Exercise — Could every line of the data be copied out once more, exactly?

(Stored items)
(** X19 at rows that fail to scan at the second record. *)
Lemma columns_stop_at_failing_record_witness :
  mysql.GetColumnInfo DemoDb.SqlSprintf DemoDb.SQLPlaceholderSet
    DemoDb.broken ["users"] []
  = ((None, Some (ExtError "converting NULL to string")),
     [mysql.Query
        ("SELECT table_name, ordinal_position, column_name, data_type, column_key "
         +:+ "FROM information_schema.columns "
         +:+ "WHERE table_name IN (?) "
         +:+ "AND table_schema = DATABASE() "
         +:+ "ORDER BY table_name, ordinal_position ASC")
        [String_ "users"];
      mysql.Next true; mysql.Scan; mysql.Next true; mysql.Scan; mysql.Close]).
Proof.
  assert (Hne : ["users"] <> @nil string) by discriminate.
  exact (mysql_properties.columns_stop_at_failing_record DemoDb.SqlSprintf
           DemoDb.SQLPlaceholderSet DemoDb.broken ["users"] [DemoDb.id_column]
           (ExtError "converting NULL to string")
           (mysql.records [DemoDb.name_column] None) Hne eq_refl).
Defined.

(** X20 at a lag of three seconds. *)
Lemma ledger_latency_whole_seconds_witness :
  - 2 ^ 63 <= 3 * time.Second < 2 ^ 63 /\
  exists f : float,
    ResponseBody (response Demo.Decode (DemoMore.sidecar DemoMore.finding 0)
                    GetLedgerLatencyRoute (Demo.request ""))
      = [JSONLine (Map {[ "value" := Float64 f; "unit" := String_ "seconds" ]})] /\
    represents_int (Prim2SF f) 3.
Proof.
  assert (H : - 2 ^ 63 <= 3 * time.Second < 2 ^ 63)
    by (unfold time.Second; simpl; lia).
  split; [exact H|].
  exact (ledger_latency_whole_seconds Demo.Decode
           (DemoMore.sidecar DemoMore.finding 0) (Demo.request "") 3 eq_refl H).
Defined.
(** * Batch text patchers of [zscripts/]: a shallow embedding

    The four scripts [add_dark_mode.py], [add_toggle_component.py],
    [add_toggle_final.py] and [manual_toggle_add.py] patch source files of a
    web front end with regular expressions.  This development embeds

    - Python text ([str]) as lists of characters, with slicing, [in],
      [strip], [lower] and [replace];
    - the fragment of Python's [re] that the scripts' patterns use, as a
      backtracking matcher with Python's priorities (leftmost start,
      greedy and lazy repetition, optional groups, negative lookahead),
      together with [re.search], [re.finditer] and [re.sub];
    - the file system and the console as an explicit world, threaded by a
      small state-and-exception monad;
    - each script as a module whose definitions follow the source line by
      line.

    Characters are the code points below 256; every literal of the scripts
    is ASCII. *)

From Stdlib Require Import Ascii String List Arith Bool Lia DecimalString.
From stdpp Require Import gmap strings.
Import ListNotations.

Local Open Scope nat_scope.
Local Open Scope list_scope.

(** ** Python text *)

Abbreviation text := (list ascii).

(** A string literal of the source. *)
Definition lit (x : string) : text := list_ascii_of_string x.

Definition dq : ascii := Eval cbv in ascii_of_nat 34.
Definition nl : ascii := Eval cbv in ascii_of_nat 10.
Definition lt_char : ascii := Eval cbv in ascii_of_nat 60.

(** [content[a:b]], [content[:b]] and [content[a:]] for non-negative
    bounds; Python clamps the bounds to the length, as [firstn] and
    [skipn] do. *)
Definition slice (t : text) (a b : nat) : text := firstn (b - a) (skipn a t).

Definition text_eqb (a b : text) : bool := bool_decide (a = b).

Fixpoint starts_with (p t : text) : bool :=
  match p, t with
  | [], _ => true
  | _ :: _, [] => false
  | a :: p', b :: t' => Ascii.eqb a b && starts_with p' t'
  end.

(** [p in t] on strings. *)
Fixpoint contains (p t : text) : bool :=
  starts_with p t ||
  match t with
  | [] => false
  | _ :: t' => contains p t'
  end.

(** [t.count(p)] counts occurrences; here every start position is counted,
    which is the same for patterns that cannot overlap themselves. *)
Fixpoint count_occ_text (p t : text) : nat :=
  (if starts_with p t then 1 else 0) +
  match t with
  | [] => 0
  | _ :: t' => count_occ_text p t'
  end.

(** [str.isspace] for one character (and [\s] of [re] on [str]). *)
Definition is_space (c : ascii) : bool :=
  let n := nat_of_ascii c in
  ((9 <=? n) && (n <=? 13)) || ((28 <=? n) && (n <=? 32))
  || (n =? 133) || (n =? 160).

(** [\d] of [re] on [str], below 256. *)
Definition is_digit (c : ascii) : bool :=
  let n := nat_of_ascii c in (48 <=? n) && (n <=? 57).

Fixpoint lstrip (t : text) : text :=
  match t with
  | c :: t' => if is_space c then lstrip t' else t
  | [] => []
  end.

(** [t.strip()] *)
Definition strip (t : text) : text := rev (lstrip (rev (lstrip t))).

Definition lower_char (c : ascii) : ascii :=
  let n := nat_of_ascii c in
  if ((65 <=? n) && (n <=? 90))
     || ((192 <=? n) && (n <=? 222) && negb (n =? 215))
  then ascii_of_nat (n + 32) else c.

(** [t.lower()] *)
Definition lower (t : text) : text := map lower_char t.

(** [t.replace(a, b)] for single characters. *)
Definition replace_char (a b : ascii) (t : text) : text :=
  map (fun c => if Ascii.eqb c a then b else c) t.

(** [sep.join(parts)] *)
Fixpoint join (sep : text) (parts : list text) : text :=
  match parts with
  | [] => []
  | [p] => p
  | p :: ps => p ++ sep ++ join sep ps
  end.

(** ** The fragment of [re] used by the scripts *)

Inductive regex : Type :=
| Lit (s : text)                 (* a run of literal characters *)
| Cls (c : ascii -> bool)        (* one character of a class *)
| Star (c : ascii -> bool)       (* [c*], greedy *)
| StarLazy (c : ascii -> bool)   (* [c*?] *)
| Cat (r1 r2 : regex)
| Grp (n : nat) (r : regex)      (* capturing group number [n] *)
| Opt (r : regex)                (* [r?], greedy *)
| NotAhead (r : regex).          (* [(?!r)] *)

(** [c+] is [cc*], [c+?] is [cc*?]. *)
Definition Plus (c : ascii -> bool) : regex := Cat (Cls c) (Star c).

Fixpoint Seq (rs : list regex) : regex :=
  match rs with
  | [] => Lit []
  | [r] => r
  | r :: rs' => Cat r (Seq rs')
  end.

Definition any_char : ascii -> bool := fun _ => true.
(** [.] without [re.DOTALL] *)
Definition dot : ascii -> bool := fun c => negb (Ascii.eqb c nl).
Definition not_char (x : ascii) : ascii -> bool := fun c => negb (Ascii.eqb c x).
Definition one_of (xs : text) : ascii -> bool :=
  fun c => existsb (Ascii.eqb c) xs.

(** Captures: the most recent span of each group first. *)
Definition caps := list (nat * (nat * nat)).

Fixpoint cap_lookup (g : caps) (n : nat) : option (nat * nat) :=
  match g with
  | [] => None
  | (k, sp) :: g' => if k =? n then Some sp else cap_lookup g' n
  end.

Solution below —
(** X19 at rows that fail to scan at the second record. *)
Lemma columns_stop_at_failing_record_witness :
  mysql.GetColumnInfo DemoDb.SqlSprintf DemoDb.SQLPlaceholderSet
    DemoDb.broken ["users"] []
  = ((None, Some (ExtError "converting NULL to string")),
     [mysql.Query
        ("SELECT table_name, ordinal_position, column_name, data_type, column_key "
         +:+ "FROM information_schema.columns "
         +:+ "WHERE table_name IN (?) "
         +:+ "AND table_schema = DATABASE() "
         +:+ "ORDER BY table_name, ordinal_position ASC")
        [String_ "users"];
      mysql.Next true; mysql.Scan; mysql.Next true; mysql.Scan; mysql.Close]).
Proof.
  assert (Hne : ["users"] <> @nil string) by discriminate.
  exact (mysql_properties.columns_stop_at_failing_record DemoDb.SqlSprintf
           DemoDb.SQLPlaceholderSet DemoDb.broken ["users"] [DemoDb.id_column]
           (ExtError "converting NULL to string")
           (mysql.records [DemoDb.name_column] None) Hne eq_refl).
Defined.

(** X20 at a lag of three seconds. *)
Lemma ledger_latency_whole_seconds_witness :
  - 2 ^ 63 <= 3 * time.Second < 2 ^ 63 /\
  exists f : float,
    ResponseBody (response Demo.Decode (DemoMore.sidecar DemoMore.finding 0)
                    GetLedgerLatencyRoute (Demo.request ""))
      = [JSONLine (Map {[ "value" := Float64 f; "unit" := String_ "seconds" ]})] /\
    represents_int (Prim2SF f) 3.
Proof.
  assert (H : - 2 ^ 63 <= 3 * time.Second < 2 ^ 63)
    by (unfold time.Second; simpl; lia).
  split; [exact H|].
  exact (ledger_latency_whole_seconds Demo.Decode
           (DemoMore.sidecar DemoMore.finding 0) (Demo.request "") 3 eq_refl H).
Defined.
(** * Batch text patchers of [zscripts/]: a shallow embedding

    The four scripts [add_dark_mode.py], [add_toggle_component.py],
    [add_toggle_final.py] and [manual_toggle_add.py] patch source files of a
    web front end with regular expressions.  This development embeds

    - Python text ([str]) as lists of characters, with slicing, [in],
      [strip], [lower] and [replace];
    - the fragment of Python's [re] that the scripts' patterns use, as a
      backtracking matcher with Python's priorities (leftmost start,
      greedy and lazy repetition, optional groups, negative lookahead),
      together with [re.search], [re.finditer] and [re.sub];
    - the file system and the console as an explicit world, threaded by a
      small state-and-exception monad;
    - each script as a module whose definitions follow the source line by
      line.

    Characters are the code points below 256; every literal of the scripts
    is ASCII. *)

From Stdlib Require Import Ascii String List Arith Bool Lia DecimalString.
From stdpp Require Import gmap strings.
Import ListNotations.

Local Open Scope nat_scope.
Local Open Scope list_scope.

(** ** Python text *)

Abbreviation text := (list ascii).

(** A string literal of the source. *)
Definition lit (x : string) : text := list_ascii_of_string x.

Definition dq : ascii := Eval cbv in ascii_of_nat 34.
Definition nl : ascii := Eval cbv in ascii_of_nat 10.
Definition lt_char : ascii := Eval cbv in ascii_of_nat 60.

(** [content[a:b]], [content[:b]] and [content[a:]] for non-negative
    bounds; Python clamps the bounds to the length, as [firstn] and
    [skipn] do. *)
Definition slice (t : text) (a b : nat) : text := firstn (b - a) (skipn a t).

Definition text_eqb (a b : text) : bool := bool_decide (a = b).

Fixpoint starts_with (p t : text) : bool :=
  match p, t with
  | [], _ => true
  | _ :: _, [] => false
  | a :: p', b :: t' => Ascii.eqb a b && starts_with p' t'
  end.

(** [p in t] on strings. *)
Fixpoint contains (p t : text) : bool :=
  starts_with p t ||
  match t with
  | [] => false
  | _ :: t' => contains p t'
  end.

(** [t.count(p)] counts occurrences; here every start position is counted,
    which is the same for patterns that cannot overlap themselves. *)
Fixpoint count_occ_text (p t : text) : nat :=
  (if starts_with p t then 1 else 0) +
  match t with
  | [] => 0
  | _ :: t' => count_occ_text p t'
  end.

(** [str.isspace] for one character (and [\s] of [re] on [str]). *)
Definition is_space (c : ascii) : bool :=
  let n := nat_of_ascii c in
  ((9 <=? n) && (n <=? 13)) || ((28 <=? n) && (n <=? 32))
  || (n =? 133) || (n =? 160).

(** [\d] of [re] on [str], below 256. *)
Definition is_digit (c : ascii) : bool :=
  let n := nat_of_ascii c in (48 <=? n) && (n <=? 57).

Fixpoint lstrip (t : text) : text :=
  match t with
  | c :: t' => if is_space c then lstrip t' else t
  | [] => []
  end.

(** [t.strip()] *)
Definition strip (t : text) : text := rev (lstrip (rev (lstrip t))).

Definition lower_char (c : ascii) : ascii :=
  let n := nat_of_ascii c in
  if ((65 <=? n) && (n <=? 90))
     || ((192 <=? n) && (n <=? 222) && negb (n =? 215))
  then ascii_of_nat (n + 32) else c.

(** [t.lower()] *)
Definition lower (t : text) : text := map lower_char t.

(** [t.replace(a, b)] for single characters. *)
Definition replace_char (a b : ascii) (t : text) : text :=
  map (fun c => if Ascii.eqb c a then b else c) t.

(** [sep.join(parts)] *)
Fixpoint join (sep : text) (parts : list text) : text :=
  match parts with
  | [] => []
  | [p] => p
  | p :: ps => p ++ sep ++ join sep ps
  end.

(** ** The fragment of [re] used by the scripts *)

Inductive regex : Type :=
| Lit (s : text)                 (* a run of literal characters *)
| Cls (c : ascii -> bool)        (* one character of a class *)
| Star (c : ascii -> bool)       (* [c*], greedy *)
| StarLazy (c : ascii -> bool)   (* [c*?] *)
| Cat (r1 r2 : regex)
| Grp (n : nat) (r : regex)      (* capturing group number [n] *)
| Opt (r : regex)                (* [r?], greedy *)
| NotAhead (r : regex).          (* [(?!r)] *)

(** [c+] is [cc*], [c+?] is [cc*?]. *)
Definition Plus (c : ascii -> bool) : regex := Cat (Cls c) (Star c).

Fixpoint Seq (rs : list regex) : regex :=
  match rs with
  | [] => Lit []
  | [r] => r
  | r :: rs' => Cat r (Seq rs')
  end.

Definition any_char : ascii -> bool := fun _ => true.
(** [.] without [re.DOTALL] *)
Definition dot : ascii -> bool := fun c => negb (Ascii.eqb c nl).
Definition not_char (x : ascii) : ascii -> bool := fun c => negb (Ascii.eqb c x).
Definition one_of (xs : text) : ascii -> bool :=
  fun c => existsb (Ascii.eqb c) xs.

(** Captures: the most recent span of each group first. *)
Definition caps := list (nat * (nat * nat)).

Fixpoint cap_lookup (g : caps) (n : nat) : option (nat * nat) :=
  match g with
  | [] => None
  | (k, sp) :: g' => if k =? n then Some sp else cap_lookup g' n
  end.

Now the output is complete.